-- Opening Marker --

(** * typed-sdk-builder: the request-function generator of [src/index.ts]

    A shallow embedding of the [SDKBuilder] class and the properties its
    specification states about it.

    Conventions of the embedding.
    - The code runs in a browser: [File], [Headers], [URL], [fetch] and
      [localStorage] follow the WHATWG standards.  What the class only
      calls (URL parsing, header bookkeeping, the regular-expression
      engine, [JSON.parse]) is either written out below, restricted as
      each definition says, or taken as a member of the [Platform]
      interface.
    - A JavaScript string is its UTF-8 byte sequence.
    - A JavaScript number is an integer that JavaScript prints with all
      its digits; [String(n)] is its decimal numeral.  Fractions, [NaN]
      and the infinities are not covered.
    - A value is a primitive, a [File], an [Error], an array or a plain
      object; an [HTMLFormElement] is not a value of the embedding, so
      [x instanceof HTMLFormElement] is [false] on every value.
    - An object is the list of its own enumerable properties in the order
      [Object.entries] lists them.  No property is read through the
      prototype chain but those [get_prop] writes out.  The class itself
      reads objects under [path], [method], [$params], [token],
      [access_token], [error], [message] and [name] only, none of which
      an object inherits; a statement about a read or a write under a
      key that is not fixed by the class is made for keys that are no
      member of [Object.prototype] ([__proto__], [constructor],
      [toString], ...; [inherited_name] lists them), and says so.
    - Every promise that is awaited settles. *)

From Stdlib Require Import String Ascii List ZArith Bool Lia DecimalString.
From stdpp Require Import base option list gmap strings.
Import ListNotations.

Local Open Scope string_scope.
Local Open Scope Z_scope.

(** ** Text primitives of the platform *)

Module Text.

(** [\w] of a regular expression without flags: [[A-Za-z0-9_]]. *)
Definition is_word_char (c : ascii) : bool :=
  let n := nat_of_ascii c in
  ((48 <=? n) && (n <=? 57) || (65 <=? n) && (n <=? 90)
   || (97 <=? n) && (n <=? 122) || (n =? 95))%nat.

Definition is_alnum (c : ascii) : bool :=
  let n := nat_of_ascii c in
  ((48 <=? n) && (n <=? 57) || (65 <=? n) && (n <=? 90)
   || (97 <=? n) && (n <=? 122))%nat.

Fixpoint mem_char (c : ascii) (s : string) : bool :=
  match s with
  | EmptyString => false
  | String d s' => Ascii.eqb c d || mem_char c s'
  end.

(** [s.startsWith(p)] *)
Fixpoint starts_with (p s : string) : bool :=
  match p, s with
  | EmptyString, _ => true
  | String a p', String b s' => Ascii.eqb a b && starts_with p' s'
  | String _ _, EmptyString => false
  end.

Fixpoint drop (n : nat) (s : string) : string :=
  match n, s with
  | O, _ => s
  | S n', String _ s' => drop n' s'
  | S _, EmptyString => EmptyString
  end.

(** [s.includes(needle)] *)
Fixpoint includes (needle s : string) : bool :=
  starts_with needle s
  || match s with
     | EmptyString => false
     | String _ s' => includes needle s'
     end.

(** [s.replace(needle, repl)] for a string [needle] and a replacement
    without [$]: the first occurrence only. *)
Fixpoint replace_first (needle repl s : string) : string :=
  if starts_with needle s then repl ++ drop (String.length needle) s
  else match s with
       | EmptyString => EmptyString
       | String c s' => String c (replace_first needle repl s')
       end.

(** [s.replace(new RegExp(needle, 'g'), repl)] when every character of
    the non-empty [needle] stands for itself in a pattern and [repl] has
    no [$]: every occurrence, left to right, without overlap.  [skip]
    counts the characters of a match still to be passed over. *)
Fixpoint replace_all_from (needle repl : string) (skip : nat) (s : string) : string :=
  match s with
  | EmptyString => EmptyString
  | String c s' =>
      match skip with
      | S k => replace_all_from needle repl k s'
      | O =>
          if starts_with needle s
          then repl ++ replace_all_from needle repl (String.length needle - 1) s'
          else String c (replace_all_from needle repl 0 s')
      end
  end.

Definition replace_all (needle repl s : string) : string :=
  replace_all_from needle repl 0 s.

(** [s.replace(/\/$/, "")] *)
Fixpoint strip_trailing_slash (s : string) : string :=
  match s with
  | EmptyString => EmptyString
  | String c EmptyString => if Ascii.eqb c "/" then EmptyString else s
  | String c s' => String c (strip_trailing_slash s')
  end.

(** [s.replace(/^\//, "")] *)
Definition strip_leading_slash (s : string) : string :=
  match s with
  | String c s' => if Ascii.eqb c "/" then s' else s
  | EmptyString => EmptyString
  end.

(** The longest run of word characters at the head of [s]. *)
Fixpoint take_word (s : string) : string :=
  match s with
  | EmptyString => EmptyString
  | String c s' => if is_word_char c then String c (take_word s') else EmptyString
  end.

(** [s.match(/:\w+/)]: the leftmost colon followed by a word character,
    with the whole word after it; [None] stands for [null]. *)
Fixpoint match_placeholder (s : string) : option string :=
  match s with
  | EmptyString => None
  | String c s' =>
      match Ascii.eqb c ":", take_word s' with
      | true, String w ws => Some (String ":" (String w ws))
      | _, _ => match_placeholder s'
      end
  end.

Definition hex_digit (n : nat) : ascii :=
  match n with
  | 0 => "0" | 1 => "1" | 2 => "2" | 3 => "3" | 4 => "4" | 5 => "5"
  | 6 => "6" | 7 => "7" | 8 => "8" | 9 => "9" | 10 => "A" | 11 => "B"
  | 12 => "C" | 13 => "D" | 14 => "E" | _ => "F"
  end%nat%char.

Definition percent_byte (c : ascii) : string :=
  let n := nat_of_ascii c in
  String "%" (String (hex_digit (n / 16)) (String (hex_digit (n mod 16)) EmptyString)).

(** Characters [encodeURIComponent] leaves alone. *)
Definition uri_unreserved (c : ascii) : bool :=
  is_alnum c || mem_char c "-_.!~*'()".

Fixpoint encodeURIComponent (s : string) : string :=
  match s with
  | EmptyString => EmptyString
  | String c s' =>
      (if uri_unreserved c then String c EmptyString else percent_byte c)
      ++ encodeURIComponent s'
  end.

Definition lower_char (c : ascii) : ascii :=
  let n := nat_of_ascii c in
  if ((65 <=? n) && (n <=? 90))%nat then ascii_of_nat (n + 32) else c.

Fixpoint to_lower (s : string) : string :=
  match s with
  | EmptyString => EmptyString
  | String c s' => String (lower_char c) (to_lower s')
  end.

(** Whether every character of [s] passes [test]. *)
Fixpoint all_chars (test : ascii -> bool) (s : string) : bool :=
  match s with
  | EmptyString => true
  | String c s' => test c && all_chars test s'
  end.

(** [String(n)] for an integer [n]. *)
Definition of_Z (n : Z) : string := NilEmpty.string_of_int (Z.to_int n).

Definition of_nat (n : nat) : string := of_Z (Z.of_nat n).

Fixpoint join (sep : string) (l : list string) : string :=
  match l with
  | [] => EmptyString
  | [x] => x
  | x :: rest => x ++ sep ++ join sep rest
  end.

End Text.

(** ** JavaScript values *)

#[local] Unset Elimination Schemes.
Inductive JsValue : Type :=
| VUndefined
| VNull
| VBool (b : bool)
| VNum (n : Z)
| VStr (s : string)
| VFile (name : string)              (* an instance of File *)
| VError (name message : string)     (* an Error or DOMException *)
| VArr (items : list JsValue)
| VObj (props : list (string * JsValue)).
#[local] Set Elimination Schemes.

(** What a statement leaves: a value, or a thrown exception. *)
Inductive Completion (A : Type) : Type :=
| Normal (a : A)
| Throw (e : JsValue).
Arguments Normal {A} a.
Arguments Throw {A} e.

(** What an awaited promise has settled to. *)
Inductive Promise (A : Type) : Type :=
| Fulfilled (a : A)
| Rejected (e : JsValue).
Arguments Fulfilled {A} a.
Arguments Rejected {A} e.

Definition typeof (v : JsValue) : string :=
  match v with
  | VUndefined => "undefined"
  | VBool _ => "boolean"
  | VNum _ => "number"
  | VStr _ => "string"
  | VNull | VFile _ | VError _ _ | VArr _ | VObj _ => "object"
  end.

(** [typeof v === 'object' && v !== null] *)
Definition is_object (v : JsValue) : bool :=
  match v with
  | VFile _ | VError _ _ | VArr _ | VObj _ => true
  | _ => false
  end.

(** [v instanceof File] *)
Definition instanceof_File (v : JsValue) : bool :=
  match v with VFile _ => true | _ => false end.

(** [Array.isArray(v)] *)
Definition isArray (v : JsValue) : bool :=
  match v with VArr _ => true | _ => false end.

(** [v === undefined || v === null] *)
Definition is_nullish (v : JsValue) : bool :=
  match v with VUndefined | VNull => true | _ => false end.

(** ToBoolean: what [if (v)], [!v], [v && w] and [v || w] test. *)
Definition truthy (v : JsValue) : bool :=
  match v with
  | VUndefined | VNull => false
  | VBool b => b
  | VNum n => negb (n =? 0)
  | VStr s => negb (String.eqb s "")
  | VFile _ | VError _ _ | VArr _ | VObj _ => true
  end.

(** [a || b] *)
Definition js_or (a b : JsValue) : JsValue := if truthy a then a else b.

-- Closing Marker --

* _Task goal_
Copy the entries word for word. Start at the first line and end with the line containing "[x instanceof HTMLFormElement]".

* _Written answer_
(** * typed-sdk-builder: the request-function generator of [src/index.ts]

    A shallow embedding of the [SDKBuilder] class and the properties its
    specification states about it.

    Conventions of the embedding.
    - The code runs in a browser: [File], [Headers], [URL], [fetch] and
      [localStorage] follow the WHATWG standards.  What the class only
      calls (URL parsing, header bookkeeping, the regular-expression
      engine, [JSON.parse]) is either written out below, restricted as
      each definition says, or taken as a member of the [Platform]
      interface.
    - A JavaScript string is its UTF-8 byte sequence.
    - A JavaScript number is an integer that JavaScript prints with all
      its digits; [String(n)] is its decimal numeral.  Fractions, [NaN]
      and the infinities are not covered.
    - A value is a primitive, a [File], an [Error], an array or a plain
      object; an [HTMLFormElement] is not a value of the embedding, so
      [x instanceof HTMLFormElement] is [false] on every value.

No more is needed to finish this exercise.